Adv Randolph Samuel @ Lucid Living
It is estimated that identity theft costs the South African economy in the region of R1 billion per annum and the United Kingdom economy $3.5 billion per annum. In the United States identity theft is the fastest growing type of fraud – in 2008 some 9.9 million Americans were reportedly victims. On average identity theft is only picked up 9-12 months after the event and the costs associated with rectifying the fraud ranges from R7,500 upward. We offer you some tips on how to protect yourself.
1. Check your account statements
You may look at your account statement, but do you scrutinize it? Well you should! Fraudulent low value transactions can be easily missed if you don’t pay attention. Look for any activity or purchases that do not belong to you. If you are a victim of identity theft, you will receive bills from companies you don’t have an account with. Contact that creditor immediately and notify them of the specific transactions or that you never opened the account. Ask them to investigate it and provide you with written, voice or CCV proof of the transaction. Have them flag your account and change the details or immediately close a fraudulently opened account. Creditors will typically want to hold you liable for the fraud – especially on new accounts. This is unfortunate, but a reality. You will probably need good legal representation to get them to back down.
2. Check your bank statements
The modus operandi for identity theft, like all other crimes, is constantly evolving – with criminals devising new methods, schemes and tactics. Your bank account, especially if you use the internet, is always being targeted with the latest and most innovative schemes. Be aware of phishing schemes which get you to disclose your internet banking details. An oldie but goodie is check fraud. This remains a soft target and a reason why banks discourage its use. Credit card cloning is rife – never let your card out of your site. Scrutinize your bank statement. Look for any unauthorized transactions and report it. Banks will usually accept liability for fraud – but not without first making you jump through some hoops. Remember banks have a time limit on disputed transactions – this varies from bank to bank. As a general rule make sure you report any fraudulent activity immediately.
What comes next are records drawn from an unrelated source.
(** * QueryMind: document ingestion and retrieval-augmented answering

    A shallow embedding of the backend of the repository
    ([backend/utils/document_processor.py], [backend/utils/database.py],
    [backend/utils/rag.py] and the [/ingest] endpoint of
    [backend/api/main.py]) together with the properties its specification
    states about it.

    Conventions of the embedding.
    - Python [str] is [string]; a character is one of the 256 code points
      of [ascii].  Python [int] is [Z] where the value may be negative
      (row ids, [top_k]) and [nat] for the counters produced by
      [enumerate] and [len].  A float is a rational [Q].
    - A Python function that touches the database, the file system or a
      remote provider is a computation [M A]: it takes the [World] and
      gives back a [Result] ([Ok] or a raised exception) and the new
      [World].  What was committed before an exception stays in the
      [World] it returns.
    - The collaborators whose code is not part of the repository (the
      text splitter, the embedding and chat providers, the distance
      operator and the ORDER BY of the database, the host platform) are
      type classes; the functions of the repository are written against
      them.
    - [print] and the closing of sessions leave no trace in the model. *)

From Stdlib Require Import List String Ascii Bool Arith ZArith QArith Lia.
From Stdlib Require Import Permutation Sorted DecimalString.
Import ListNotations.

Close Scope Q_scope.
Open Scope nat_scope.

Set Implicit Arguments.

(* ================================================================== *)
(** * Python strings *)

Module Py.

(** [str(n)] for a natural number and for an integer. *)
Definition str_nat (n : nat) : string :=
  NilEmpty.string_of_uint (Nat.to_uint n).

Definition str_int (z : Z) : string :=
  NilEmpty.string_of_int (Z.to_int z).

(** [c.isspace()] on the code points below 256: tab, line feed,
    vertical tab, form feed, carriage return, the four separators
    28..31, space, next-line (133) and no-break space (160). *)
Definition isspace (c : ascii) : bool :=
  let n := nat_of_ascii c in
  ((9 <=? n) && (n <=? 13)) || ((28 <=? n) && (n <=? 32))
  || (n =? 133) || (n =? 160).

Fixpoint lstrip_chars (l : list ascii) : list ascii :=
  match l with
  | [] => []
  | c :: t => if isspace c then lstrip_chars t else l
  end.
(** X2: once a probe of [check_permissions] has gone through, every later
    call for the same chat returns the same verdict without calling Telegram
    and without changing anything, whatever the time and whatever Telegram
    would answer then: the verdict does not expire. *)
Theorem check_permissions_again (remote' : nat -> request -> response) (chat_id : Z)
    (e : env Cache) (ks ks' : list (kid Cache A)) (b b' : nat) (v : bool) :
  let r := complete remote (check_permissions chat_id) e ks b in
  main r.1 = MDone (Returned v) ->
  is_Some (permissions (store r.2) !! chat_id) ->
  forall e', store e' = store r.2 ->
    complete remote' (check_permissions chat_id) e' ks' b'
    = (mkThread (MDone (Returned v)) ks' b', e').
Proof.
  assert (forall (c : Cache) w ts e',
            permissions c !! chat_id = Some (w, ts) -> store e' = c ->
            complete remote' (check_permissions chat_id) e' ks' b'
            = (mkThread (MDone (Returned w)) ks' b', e')) as Hhit.
  { intros c w ts e' Hc He'. unfold check_permissions. cbn [ctry_except complete].
    rewrite He', Hc. unfold cache_valid, CACHE_DURATION. reflexivity. }
  intros r. subst r. unfold check_permissions. cbn [ctry_except complete].
  destruct (permissions (store e) !! chat_id) as [[data ts]|] eqn:Hlook.
  - unfold cache_valid, CACHE_DURATION. cbn. intros [= <-] _ e' He'.
    by eapply Hhit.
  - unfold permission_probe, cclient. cbn.
    destruct (remote (now e) GetMe) as [|me| | | |msg]; cbn;
      try (rewrite Hlook; by intros _ [? ?]).
    destruct (remote (S (now e)) (GetParticipantRequest chat_id (ent_id me)))
      as [| | |p| |msg]; cbn;
      try (rewrite Hlook; by intros _ [? ?]).
    intros [= <-] _ e' He'. eapply Hhit; [|exact He']. cbn. apply lookup_insert_eq.
Qed.

End PermissionFacts.

(** ** The arguments of a command *)

Section WordsFacts.
Context {C : Type}.
Variable isspace : C -> bool.

Local Abbreviation split_from := (split_from isspace).
Local Abbreviation str_split := (str_split isspace).
Local Abbreviation is_word := (is_word isspace).

Lemma rev_nonempty (word : list C) : nonempty word = true -> rev word <> [].
Proof.
  intros Hn Hr. apply (f_equal length) in Hr. rewrite length_rev in Hr.
  by destruct word.
Qed.

Lemma split_from_words word s :
  Forall (fun c => isspace c = false) word ->
  Forall is_word (split_from word s).
Proof.
  revert word. induction s as [|c s IH]; intros word Hw; cbn -[rev nonempty].
  - destruct (nonempty word) eqn:Hn; [|constructor].
    constructor; [|constructor]. split; [by apply rev_nonempty|].
    by apply List.Forall_rev.
  - destruct (isspace c) eqn:Hc.
    + destruct (nonempty word) eqn:Hn; [|by apply IH].
      constructor; [|by apply IH]. split; [by apply rev_nonempty|].
      by apply List.Forall_rev.
    + apply IH. by constructor.
Qed.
3. Check your credit report
Your credit record is a great source to quickly detect identity theft and fraud on all your accounts. It reflects you’re our accounts and transactions. If a new account appears on your report, that you have not opened or your balance on an existing account suddenly increases, without you having made a recent purchase – there is a strong likelihood of fraudulent activity. Your credit report also highlights your most recently updated personal information – if this is incorrect, it could be the result of a fraudster completing applications with your identity. You should be checking your credit report monthly and scanning it for any suspicious or unauthorized transactions. Report this fraud to the credit bureau immediately. The credit bureau will flag you on a fraud database, so that the next time a fraudster tries using your identity, the creditor will be alerted and the criminal caught.
4. Protect your information
Your personal information should be closely guarded. Keep identification documents as well as copies of such documents secure. Always remember to report the loss or theft of identification documents as soon as is possible. Do not give strangers personal information including your contact details. Finally, be discriminating about the information that you post on social networking websites such as Facebook, Linkedin and Twitter.
5. Be aware
The key to determining if you are a victim of identity theft and fraud is to be aware. This starts with diligently reviewing all your financial records on a regular basis. If you suspect any fraudulent activity report it immediately and stop any further abuse. By being pro-active you can prevent yourself from becoming a victim and save yourself from the financial loss and legal battles of dealing with the consequences of identity theft.